──────── Data under study ────────
(** * pkg/client/client.go: the Kubernetes REST client

    A shallow embedding of [client.go]: the request pipeline
    ([doRequest], [rawRequest], [makeURL]), the label-selector codec
    ([EncodeSelector], [DecodeSelector]) and the typed methods built on
    them.  Go strings and byte slices are sequences of 8-bit bytes and
    are modelled by [string]; Go maps from string to string by
    [gmap string string]; the network, the log and the JSON codec are
    explicit (a world that is threaded through every call, and
    interfaces the client is parameterised by). *)

From Stdlib Require Import ZArith Ascii String DecimalString.
From stdpp Require Import gmap strings list fin_maps.

Local Open Scope list_scope.
Local Open Scope string_scope.

(** ** The parts of Go's standard library that client.go calls *)

Module strings.

(** [strings.Split(s, sep)] for a separator of one byte, which is how
    client.go calls it: the fields between the occurrences of [sep];
    a string without separator, the empty one included, is one field. *)
Fixpoint Split (s : string) (sep : ascii) : list string :=
  match s with
  | EmptyString => [EmptyString]
  | String c s' =>
      if Ascii.eqb c sep then EmptyString :: Split s' sep
      else match Split s' sep with
           | field :: fields => String c field :: fields
           | [] => [String c EmptyString]
           end
  end.

(** [strings.Join(a, sep)]. *)
Fixpoint Join (a : list string) (sep : string) : string :=
  match a with
  | [] => EmptyString
  | [x] => x
  | x :: rest => x ++ sep ++ Join rest sep
  end.

(** [strings.Contains(s, substr)], as a proposition. *)
Definition Contains (s substr : string) : Prop :=
  exists pre post, s = pre ++ substr ++ post.

(** The byte [c] occurs in [s]. *)
Fixpoint has_byte (c : ascii) (s : string) : bool :=
  match s with
  | EmptyString => false
  | String d s' => Ascii.eqb d c || has_byte c s'
  end.
Lemma includes_app_self (x c : string) : Js.includes (x ++ c) x = true.
Proof.
  pose proof (prefix_app_self x c) as H.
  remember (x ++ c) as h eqn:E. clear E.
  destruct h; unfold Js.includes; fold Js.includes; rewrite H; reflexivity.
Qed.

(** The guidance message of the short-text branch names the expected
    JSON path and carries the JSON template. *)
Lemma scanned_message_guidance e y s :
  Js.includes (scanned_pdf_message e y s) (QuestionData.getQuestionDataPath e s) = true /\
  Js.includes (scanned_pdf_message e y s) (json_template e y s) = true.
Proof.
  unfold scanned_pdf_message. split.
  - do 3 apply includes_app_r. apply includes_app_self.
  - do 9 apply includes_app_r.
    pose proof (prefix_app_self (json_template e y s) "") as H.
    remember (json_template e y s) as x eqn:E. clear E.
    assert (Hx : (x ++ "")%string = x)
      by (clear H; induction x as [|c x IH]; simpl; [reflexivity | rewrite IH; reflexivity]).
    rewrite Hx in H.
    destruct x; unfold Js.includes; fold Js.includes; rewrite H; reflexivity.
Qed.

(** C4 (failing input): a question PDF whose pages carry no text item
    makes [extractTextFromPDF] throw, so the catch branch runs: it does
    retry the JSON source, but the error it raises names neither the
    expected JSON path nor the JSON template, unlike the short-text
    branch ([scanned_message_guidance]). *)
Theorem scanned_question_pdf_error_lacks_guidance :
  let r := gen_plain answers_30 world_scanned 30 gozen in
  In (EvCheckJson 1) (fst r) /\
  exists msg, snd r = Err msg /\
    Js.includes msg (QuestionData.getQuestionDataPath 30 gozen) = false /\
    Js.includes msg (json_template 30 2018 gozen) = false.
Proof.
  vm_compute. split.
  - right; right; right; left; reflexivity.
  - eexists. split; [reflexivity|]. split; reflexivity.
Qed.

(** ** C1: counterexample and witnesses *)

(** C1 (counterexample): with a non-empty JSON file the answer-key PDF's
    text is still extracted, by the JSON loader for its answer map; and
    with no JSON file and no answer-key path configured the task fails
    without attempting any extraction. *)
Lemma generation_fallback_counterexample :
  let run1 := gen_plain answers_30
                (with_json_file world_scanned
                   (scenario_file 30 2018 gozen (scenario_item "q" (Some "b") None)))
                30 gozen in
  let run2 := gen_plain answers_30 world_no_answer_path 30 gozen in
  (exists qs, snd run1 = Ok qs /\ qs <> []) /\
  In (EvAnswerMapExtract ANSWER_PDF) (fst run1) /\
  w_json_head world_no_answer_path 0 = false /\
  (exists msg, snd run2 = Err msg) /\
  (forall p, ~ In (EvExtract p) (fst run2)).
Proof.
  vm_compute. split; [eexists; split; [reflexivity | discriminate]|].
  split; [right; right; left; reflexivity|].
  split; [reflexivity|].
  split; [eexists; reflexivity|].
  intros p [H | H]; [discriminate | exact H].
Qed.
(* ===== verification/_CoqProject ===== *)
-Q . S2P
Prelude.v
Subjects.v
Proto.v
ProtoLex.v
Decimal.v
ProtoFeed.v
ProtoStream.v
ProtoRoundtrip.v
External.v
Arena.v
Frames.v
Outbox.v
Waiting.v
Writer.v
Nuid.v
Hasher.v
Options.v
Registry.v
Interest.v
QueueGroups.v
Conn.v
Route.v
Client.v
RouteSteps.v
Races.v
LimitRace.v
LiveSteps.v
Lasting.v
Server.v
Order.v
ReadLoop.v
WriteLoop.v
ReadTask.v
Delivery.v
Info.v
Config.v
ConfigFile.v
Net.v
Alloc.v
TestClient.v
BenchScan.v
Bench.v
BenchMain.v
AsyncBench.v
Driver.v
Process.v
Harness.v
Scenarios.v
RaceRuns.v
(** [Args::slice] and [Args::view]: the bytes of argument [i]. *)
Definition args_slice (a : Args) (line : bytes) (i : nat) : bytes :=
  let r := default (0, 0) (range a !! i) in slice r.1 r.2 line.

(** ** Lexical helpers *)

(** The loop of [parse_size]. *)
Fixpoint parse_size_loop (n : Z) (d : bytes) : Z :=
  match d with
  | [] => n
  | b :: d' =>
      if is_ascii_digit b then parse_size_loop (n * 10 + (u8 b - 48)) d' else -1
  end.

Definition parse_size (d : bytes) : Z :=
  if is_empty d || (9 <? length d)%nat then -1 else parse_size_loop 0 d.

(** [windows(2).position(|w| w == b"\r\n")]. *)
Fixpoint crlf_position (buf : bytes) : option nat :=
  match buf with
  | a :: ((b :: _) as rest) =>
      if bool_decide (a = x0d) && bool_decide (b = x0a) then Some 0
      else S <$> crlf_position rest
  | _ => None
  end.

Definition find_crlf (buf : bytes) : option nat :=
  if (length buf <? 2)%nat then None else crlf_position buf.

Definition eq_ignore (a b : bytes) : bool :=
  (length a =? length b)%nat &&
  forallb (fun p => eq_ignore_ascii_case p.1 p.2) (zip a b).

Definition starts (line prefix : bytes) : bool :=
  (length prefix <=? length line)%nat && eq_ignore (take (length prefix) line) prefix.

Definition arg_at (tail : bytes) : option nat := position (fun b => negb (is_blank b)) tail.

(** ** Control lines *)

Definition subscribe (subject : bytes) (queue : option bytes) (sid : bytes) : Event :=
  EvSubscribe subject queue sid.

(** The argument shapes of [pub_line]: indices of the subject, the reply and the
    two sizes, by verb and argument count. *)
Definition pub_shape (hpub : bool) (n : Z) : option (nat * option nat * (nat * nat)) :=
  match hpub, n with
  | false, 2%Z => Some (0, None, (1, 1))
  | false, 3%Z => Some (0, Some 1, (2, 2))
  | true, 3%Z => Some (0, None, (1, 2))
  | true, 4%Z => Some (0, Some 1, (2, 3))
  | _, _ => None
  end.

Definition pub_line (line rest : bytes) (has_args hpub : bool) (lim : Limits) :
    result Action ProtoError :=
  if negb has_args then Err (Fatal UNKNOWN_OP)
  else
    let args := args_of rest (length line - length rest) in
    match pub_shape hpub (args_len args) with
    | None =>
        if hpub then Ok (Action_Event (EvHpubAttempt Hpub_Args)) else Err Silent
    | Some (subject, reply, (size0, size1)) =>
        let hdr := if hpub then parse_size (args_slice args line size0) else 0%Z in
        let total := parse_size (args_slice args line size1) in
        if (hdr <? 0)%Z || (total <? 0)%Z || (hdr >? total)%Z then
          if hpub then Ok (Action_Event (EvHpubAttempt Hpub_Args)) else Err Silent
        else if (total >? max_payload lim)%Z then Err (Fatal MAX_PAYLOAD_TEXT)
        else Ok (Action_Body (args_slice args line subject)
                             (args_slice args line <$> reply) hdr total hpub)
    end.

(** The verbs that take the rest of the line as one argument: [CONNECT] and
    [INFO], whose [n] letters are a prefix of the line. *)
Definition prefix_verb (ev : bytes -> Event) (n : nat) (line : bytes) :
    result Action ProtoError :=
  match arg_at (drop n line) with
  | Some i => Ok (Action_Event (ev (drop (n + i) line)))
  | None => Err Silent
  end.

Definition sub_line (line rest : bytes) (verb_end : nat) : result Action ProtoError :=
  let args := args_of rest verb_end in
  match args_len args with
  | 2%Z => Ok (Action_Event (subscribe (args_slice args line 0) None (args_slice args line 1)))
  | 3%Z => Ok (Action_Event (subscribe (args_slice args line 0) (Some (args_slice args line 1))
                                       (args_slice args line 2)))
  | _ => Err Silent
  end.

Definition unsub_line (line rest : bytes) (verb_end : nat) : result Action ProtoError :=
  let args := args_of rest verb_end in
  match args_len args with
  | 1%Z => Ok (Action_Event (EvUnsubscribe (args_slice args line 0) (-1)))
  | 2%Z => Ok (Action_Event (EvUnsubscribe (args_slice args line 0)
                                           (parse_size (args_slice args line 1))))
  | _ => Err Silent
  end.

Definition parse_line (line : bytes) (lim : Limits) : result Action ProtoError :=
  match line with
  | [] => Err (Fatal UNKNOWN_OP)
  | b0 :: _ =>
      let verb_end := default (length line) (position is_blank line) in
      let rest := drop verb_end line in
      let has_args := negb (is_empty rest) in
      let is_verb n name := (verb_end =? n)%nat && eq_ignore (take n line) (bs name) in
      let unknown := Err (Fatal UNKNOWN_OP) in
      match to_ascii_lowercase b0 with
      | "p"%byte =>
          if starts line (bs "PING") then Ok (Action_Event EvPing)
          else if starts line (bs "PONG") then Ok (Action_Event EvPong)
          else if is_verb 3 "PUB"%string then pub_line line rest has_args false lim
          else unknown
      | "h"%byte =>
          if is_verb 4 "HPUB"%string then pub_line line rest has_args true lim else unknown
      | "c"%byte =>
          if (7 <=? length line)%nat && eq_ignore (take 7 line) (bs "CONNECT")
          then prefix_verb EvConnect 7 line else unknown
      | "i"%byte =>
          if (4 <=? length line)%nat && eq_ignore (take 4 line) (bs "INFO")
          then prefix_verb EvInfo 4 line else unknown
      | "+"%byte =>
          if is_verb 3 "+OK"%string then Ok (Action_Event EvClientOk) else unknown
      | "-"%byte =>
          if is_verb 4 "-ERR"%string then
            if negb has_args then unknown else Ok (Action_Event EvClientErr)
          else unknown
      | "s"%byte =>
          if is_verb 3 "SUB"%string then
            if negb has_args then unknown else sub_line line rest verb_end
          else unknown
      | "u"%byte =>
          if is_verb 5 "UNSUB"%string then
            if negb has_args then unknown else unsub_line line rest verb_end
          else unknown
      | _ => unknown
      end
  end.

(** ** The state machine *)

(** [hpub_frame_error]: what it returns, and [out] after it. *)
Definition hpub_frame_error (hpub : bool) (out : list Event) :
    result unit ProtoError * list Event :=
  if hpub then (Ok tt, out ++ [EvHpubAttempt (Hpub_Frame UNKNOWN_OP)])
  else (Err (Fatal UNKNOWN_OP), out).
────────
- **Problem requirements**: Repeat, word for word, the lines above between the line holding "match line with" and the line holding "if (7 <=? length", inclusive; omit everything else.

- **Solution**:
  match line with
  | [] => Err (Fatal UNKNOWN_OP)
  | b0 :: _ =>
      let verb_end := default (length line) (position is_blank line) in
      let rest := drop verb_end line in
      let has_args := negb (is_empty rest) in
      let is_verb n name := (verb_end =? n)%nat && eq_ignore (take n line) (bs name) in
      let unknown := Err (Fatal UNKNOWN_OP) in
      match to_ascii_lowercase b0 with
      | "p"%byte =>
          if starts line (bs "PING") then Ok (Action_Event EvPing)
          else if starts line (bs "PONG") then Ok (Action_Event EvPong)
          else if is_verb 3 "PUB"%string then pub_line line rest has_args false lim
          else unknown
      | "h"%byte =>
          if is_verb 4 "HPUB"%string then pub_line line rest has_args true lim else unknown
      | "c"%byte =>
          if (7 <=? length line)%nat && eq_ignore (take 7 line) (bs "CONNECT")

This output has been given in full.